If none of the above worked, I'd then be seriously considering doing a repair reinstall of Windows. Note I'm NOT saying that's what YOU should do, unless you know what you're doing it's probably too easy to mess up the system requiring a full destructive install. I'm just saying what *I *would likely be doing if I had that system spec and had performance issues.

Cletus, got anything to suggest/add?


----------



## clee01l (Aug 19, 2014)

I think there is a good possibility that this is a hardware or video driver issue.  First follow Jim's suggestions about installing the proper video drivers.  The next approach that I would take is to work with the cables.  If you have HDMI, DVI-D, Thunderbolt and VGA choices on the card and monitor, then change to another cable flavor to see if that resolves the flicker.  Next I would get (borrow) some different cables and repeat the cable tests.  If this fails to resolve the problem, then borrow another monitor and repeat the cable tests

I don't know if it would be beneficial or or even work, but Jing can capture screen video as a Flask (swf) file.   Attaching such a .swf file to a reply might show the flicker and would help us understand better what you mean by "flicker".  There might be some clues in such a video. 
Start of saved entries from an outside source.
(** [X19] What the Save button of the doctor form does.  With a blank id or
    name it alerts and changes nothing.  Adding a doctor whose trimmed id
    exists alerts "Doctor ID already exists" and changes nothing;
    otherwise the doctor is appended with all four fields trimmed.
    Editing a doctor whose id is not in the state throws and changes
    nothing; editing one that is (ids being distinct) rewrites the name,
    speciality and room of that doctor only, and no slot or appointment. *)
Theorem saveDoctor_outcomes editing docId docName docSpec docRoom st :
  (trim docId = "" ∨ trim docName = "" →
   saveDoctor editing docId docName docSpec docRoom st
   = (Alert "ID and name required", st))
  ∧ (trim docId ≠ "" → trim docName ≠ "" →
     (editing = false → trim docId ∈ d_id <$> doctors st →
      saveDoctor editing docId docName docSpec docRoom st
      = (Alert "Doctor ID already exists", st))
     ∧ (editing = false → trim docId ∉ d_id <$> doctors st →
        saveDoctor editing docId docName docSpec docRoom st
        = (Done,
           State (doctors st
                  ++ [Doctor (trim docId) (trim docName) (trim docSpec) (trim docRoom)])
             (slots st) (appointments st)))
     ∧ (editing = true → trim docId ∉ d_id <$> doctors st →
        saveDoctor editing docId docName docSpec docRoom st = (Threw, st))
     ∧ (editing = true → trim docId ∈ d_id <$> doctors st →
        NoDup (d_id <$> doctors st) →
        (saveDoctor editing docId docName docSpec docRoom st).1 = Done
        ∧ slots (saveDoctor editing docId docName docSpec docRoom st).2 = slots st
        ∧ appointments (saveDoctor editing docId docName docSpec docRoom st).2
          = appointments st
        ∧ ∀ i d, doctors st !! i = Some d →
            doctors (saveDoctor editing docId docName docSpec docRoom st).2 !! i
            = Some (if decide (d_id d = trim docId)
                    then Doctor (d_id d) (trim docName) (trim docSpec) (trim docRoom)
                    else d))).
Proof.
  assert (∀ k, k ∈ d_id <$> doctors st ↔ Exists (λ x, d_id x = k) (doctors st)) as Hex.
  { intros k. rewrite Exists_exists, list_elem_of_fmap.
    split; intros (x & H1 & H2); exists x; by split. }
  split.
  - intros Hblank. unfold saveDoctor.
    destruct Hblank as [-> | ->]; simpl; [done|]. by rewrite orb_true_r.
  - intros Hid%truthy_true Hn%truthy_true. unfold saveDoctor. rewrite Hid, Hn. simpl.
    split_and!.
    + intros -> Hin%Hex. by rewrite bool_decide_eq_true_2.
    + intros -> Hin. rewrite bool_decide_eq_false_2; [done|]. by rewrite <- Hex.
    + intros -> Hin. rewrite bool_decide_eq_false_2; [done|]. by rewrite <- Hex.
    + intros -> Hin Hnd. rewrite bool_decide_eq_true_2 by by apply Hex. simpl.
      split_and!; try done.
      clear Hin. revert Hnd. generalize (doctors st). intros l Hnd i.
      revert l Hnd. induction i as [|i IH]; intros [|y l] Hnd d Hd; simplify_eq/=.
      * by case_decide.
      * rewrite NoDup_cons in Hnd. destruct Hnd as [Hy Hnd].
        destruct (decide (d_id y = trim docId)) as [Hy'|Hy']; simpl; [|by apply IH].
        rewrite Hd. f_equal. rewrite decide_False; [done|].
        intros Heq. apply Hy. rewrite Hy', <- Heq.
        apply list_elem_of_fmap_2. by eapply list_elem_of_lookup_2.
Qed.
(** * AVWatch: the NHTSA ingestion pipeline of the seeding script

    A shallow embedding of [scripts/seed-data.ts] (the geocoding variant):
    CSV scanner, date parser, numeric parsing, coordinate resolution with
    its two caches, record normalisation and the batched upsert loop.

    Conventions of the embedding.
    - A JavaScript string is a [string]: a sequence of 8-bit code units.
      Code units below 128 are modelled exactly, the Latin-1 letters are
      case-mapped as JavaScript does, and the three Latin-1 characters whose
      upper case leaves Latin-1 are left unchanged by [toUpperCase].
    - A JavaScript number is a [jsnum]: a rational, [NaN] or an infinity.
      Rounding to binary64 is not modelled.
    - A plain object used as a dictionary is a [gmap string _]; where the
      key comes from the data ([STATE_COORDS]) the properties inherited from
      [Object.prototype] are modelled too.
    - [Map] caches, the geocoding service, [Math.random] and the clock are an
      explicit world state and oracles that are threaded through the calls. *)

From Stdlib Require Import ZArith QArith Lqa List Ascii String Bool Lia DecimalString.
From Stdlib Require DecimalNat.
From stdpp Require Import base option list gmap strings.
Import ListNotations.
(** * Kursziel-Extraktor: a shallow embedding of [kursziel_extractor.py]

    The development follows the order of the Python module: the string
    primitives the code relies on, the numeric normaliser [parse_kursziel],
    the table selector [get_kursziele_table], the batch runner
    [process_kursziele_from_excel] and the output path of [main]. *)

From Stdlib Require Import ZArith NArith Ascii String List Bool Lia.
From Stdlib Require Import SpecFloat.
From stdpp Require Import gmap strings list fin_maps.

Local Open Scope string_scope.

(** ** Exceptions

    Python code either returns a value or raises.  Only the exception
    classes that the module can meet are listed; every one of them derives
    from [Exception]. *)

Inductive exn : Type :=
| ValueError
| TypeError
| AttributeError
| KeyError
| FileNotFoundError
| RequestException
| OtherException.

Inductive result (A : Type) : Type :=
| Ok (a : A)
| Raise (e : exn).

Arguments Ok {A} a.
Arguments Raise {A} e.

#[global] Instance result_ret : MRet result := fun _ a => Ok a.
#[global] Instance result_bind : MBind result := fun _ _ f r =>
  match r with
  | Ok a => f a
  | Raise e => Raise e
  end.

(** [try: body except <classes>: handler]. An exception outside the listed
    classes propagates. *)
Definition try_except {A : Type} (body : result A) (classes : exn -> bool)
    (handler : exn -> result A) : result A :=
  match body with
  | Ok a => Ok a
  | Raise e => if classes e then handler e else Raise e
  end.
(** A root of level [i + 1] with non-vanishing derivative is what the loop
    appends for its reduction modulo [p^i]. *)
Lemma lifts_reach (i r : Z) (sols : list Z) (ls : list (list Z)) :
  1 <= i ->
  Forall (root_at f p i) sols -> Forall2 (lifts f p i) sols ls ->
  root_at f p (i + 1) r -> subs (diff f) r mod p <> 0 ->
  In (r mod p ^ i) sols -> In r (concat ls).
Proof.
  intros Hi Hall H2 Hr Hd Hin.
  destruct (Forall2_lifts_In i sols ls _ H2 Hin) as [l [Hl Hlift]].
  assert (Hds : subs (diff f) (r mod p ^ i) mod p = subs (diff f) r mod p).
  { apply subs_cong. now apply mod_pow_1. }
  apply in_concat. exists l. split; [exact Hl |].
  destruct Hlift as [r' Hd' Hr' Hroot | Hd' Hroot | Hd' Hz].
  - left. symmetry.
    apply (regular_lift_unique i r r' Hi Hr Hroot).
    + now symmetry.
    + replace (subs (diff f) r' mod p) with (subs (diff f) r mod p); trivial.
      apply subs_cong.
      rewrite <- (mod_pow_1 p p_ge_2 r i Hi), <- (mod_pow_1 p p_ge_2 r' i Hi).
      now rewrite Hr'.
  - congruence.
  - congruence.
Qed.

(** The reduction of a root is a root of the lower level. *)
Lemma root_at_reduce (i r : Z) :
  0 <= i -> root_at f p (i + 1) r -> root_at f p i (r mod p ^ i).
Proof.
  intros Hi [Hz _].
  assert (HP : 0 < p ^ i) by (apply pow_pos; lia).
  split; [| apply Z.mod_pos_bound; lia].
  rewrite (subs_cong f (r mod p ^ i) r) by apply Zmod_mod.
  rewrite <- (mod_pow_mod p p_ge_2 _ (i + 1) i) by lia.
  rewrite Hz. apply Zmod_0_l.
Qed.
(** The Python values that can reach the container.  Dictionaries are
    keyed by strings, as every dictionary of the script is; a
    dictionary with a key of another type, which
    [validate_single_result] does not look at and on which
    [result_str + "_" + key] of [save] raises [TypeError], is outside
    the model. *)
Inductive pyval :=
| PyNone
| PyInt (z : Z)
| PyFloat (x : float64)
| PyStr (s : string)
| PyList (l : list pyval)
| PyTuple (l : list pyval)
| PyDict (d : gmap string pyval)
| PyNdarray (a : ndarray).

(** [isinstance(v, (list, tuple))] *)
Definition is_list_or_tuple (v : pyval) : bool :=
  match v with PyList _ | PyTuple _ => true | _ => false end.

(** [isinstance(v, dict)] *)
Definition is_dict (v : pyval) : bool :=
  match v with PyDict _ => true | _ => false end.

(** [isinstance(v, np.ndarray)] *)
Definition is_ndarray (v : pyval) : bool :=
  match v with PyNdarray _ => true | _ => false end.

(** [iter(v)]: the elements a [for] loop over [v] visits. *)
Definition py_iter (v : pyval) : outcome (list pyval) :=
  match v with
  | PyList l | PyTuple l => Return l
  | PyDict d => Return (PyStr <$> (map_to_list d).*1)
  | PyStr s => Return ((λ c, PyStr (String c EmptyString))
                         <$> String.list_ascii_of_string s)
  | PyNdarray a =>
      match shape a with
      | [] => Raise TypeError
      | [n] => Return (PyFloat <$> elems a)
      | n :: rest =>
          Return ((λ blk, PyNdarray (NdArray rest blk))
                    <$> blocks n (prod rest) (elems a))
      end
  | PyNone | PyInt _ | PyFloat _ => Raise TypeError
  end.

(** [len(v)] *)
Definition py_len (v : pyval) : outcome nat :=
  match v with
  | PyList l | PyTuple l => Return (length l)
  | PyDict d => Return (size d)
  | PyStr s => Return (String.length s)
  | PyNdarray a =>
      match shape a with
      | [] => Raise TypeError
      | n :: _ => Return n
      end
  | PyNone | PyInt _ | PyFloat _ => Raise TypeError
  end.

(** [v.iteritems()] *)
Definition iteritems (v : pyval) : outcome (list (string * pyval)) :=
  match v with
  | PyDict d => Return (map_to_list d)
  | _ => Raise AttributeError
  end.

Definition RESULT_ORDER : list string :=
  ["ph_ph_mi"; "ph_amp_mi"; "ph_ph_caus"; "ph_amp_caus"].

(** The body of the loop over the entries of one result. *)
Definition validate_entry (_ : unit) (single_result : pyval)
  : outcome unit :=
  _ ← py_assert (is_dict single_result);
  n ← py_len single_result;
  _ ← py_assert (bool_decide (n = 2));
  items ← iteritems single_result;
  for_each (λ _ '(key, value), py_assert (is_ndarray value)) () items.

(** [ResultsContainer.validate_single_result] *)
Definition validate_single_result (result : pyval) : outcome unit :=
  _ ← py_assert (is_list_or_tuple result);
  n ← py_len result;
  _ ← py_assert (bool_decide (n = 4));
  entries ← py_iter result;
  for_each validate_entry () entries.

Record ResultsContainer := Container {
  surrogates : bool;
  results : pyval
}.

(** [ResultsContainer.__init__] *)
Definition init (results : pyval) (surrogates : bool)
  : outcome ResultsContainer :=
  _ ← (if negb surrogates then validate_single_result results
       else
         _ ← py_len results;
         members ← py_iter results;
         for_each (λ _ surrogate_result,
                     validate_single_result surrogate_result) () members);
  mret (Container surrogates results).

(** What [cPickle.dump] receives. *)
Abbreviation saving := (gmap string pyval).

(** [np.dstack([old, new])] on the values of the dictionary.  The values
    of a constructed container are arrays ([validate_single_result]);
    [np.dstack] is modelled on arrays only and any other value is
    answered [TypeError]. *)
Definition dstack_values (old new : pyval) : outcome pyval :=
  match old, new with
  | PyNdarray a, PyNdarray b => c ← np_dstack [a; b]; mret (PyNdarray c)
  | _, _ => Raise TypeError
  end.

(** The loop of [save] over one result, without stacking. *)
Definition flatten_result (saving_dict : saving)
    (pair : string * pyval) : outcome saving :=
  let '(result_str, result) := pair in
  items ← iteritems result;
  for_each (λ (saving_dict : saving) '(key, value),
              mret (<[result_str +:+ "_" +:+ key := value]> saving_dict))
    saving_dict items.

(** The loop of [save] over one surrogate result, stacking onto what
    the dictionary already holds. *)
Definition stack_result (saving_dict : saving)
    (pair : string * pyval) : outcome saving :=
  let '(result_str, result) := pair in
  items ← iteritems result;
  for_each (λ (saving_dict : saving) '(key, value),
              let full_key := result_str +:+ "_" +:+ key in
              match saving_dict !! full_key with
              | Some old =>
                  stacked ← dstack_values old value;
                  mret (<[full_key := stacked]> saving_dict)
              | None => mret (<[full_key := value]> saving_dict)
              end)
    saving_dict items.

(** The dictionary [save] builds before it opens the file. *)
Definition saving_dict_of (self : ResultsContainer) : outcome saving :=
  if negb (surrogates self) then
    entries ← py_iter (results self);
    for_each flatten_result ∅ (zip RESULT_ORDER entries)
  else
    members ← py_iter (results self);
    for_each (λ saving_dict single_result,
                entries ← py_iter single_result;
                for_each stack_result saving_dict
                  (zip RESULT_ORDER entries))
      ∅ members.

(** The files written so far: file name to pickled dictionary. *)
Abbreviation disk := (gmap string saving).

(** [ResultsContainer.save]: an exception leaves the disk as it was. *)
Definition save (self : ResultsContainer) (filename : string)
    (fs : disk) : outcome unit * disk :=
  match saving_dict_of self with
  | Return saving_dict => (Return (), <[filename := saving_dict]> fs)
  | Raise e => (Raise e, fs)
  end.

(** The two statements [main] runs per stage:
    [c = ResultsContainer(results, surrogates); c.save(filename)]. *)
Definition construct_and_save (results : pyval) (surrogates : bool)
    (filename : string) (fs : disk) : outcome unit * disk :=
  match init results surrogates with
  | Return container => save container filename fs
  | Raise e => (Raise e, fs)
  end.

End Results.
Import Results.

(* ================================================================== *)
(** * The information grid *)

Module Engine.

Definition PERIODS_SPAN : Z * Z := (5%Z, 96%Z).
Definition NUM_BINS_EQQ : Z := 4.
Definition K_KNN : Z := 64.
http://www.techsmith.com/jing.html


----------



## Tamani (Aug 19, 2014)

Just did preference reset, will let you know. Did go to Nividia for update on driver. Catalog is on internal hard drive, pictures are on external hard drives, but I plan on putting next trip (leave for Africa in 10 days) on internal hard drive....and yes, I am pulling my hair out. Thank you all.


----------



## Tamani (Aug 25, 2014)

Preference reset did not cure it. Still flickering. Best way to describe it is as though I were blinking, but I am not ( and the unresponsive message appears for a second). Basically LR is unresponsive for a second. How do I boot up in safe mode? I have uninstalled almost every program from my computer except what I really need. I even changed my monitor calibration to Spyder from Colomunki because I read somewhere that there is a problem with the latter and my Wacom tablet.


----------



## clee01l (Aug 25, 2014)

Tamani said:


> ....because I read somewhere that there is a problem with the latter and my Wacom tablet.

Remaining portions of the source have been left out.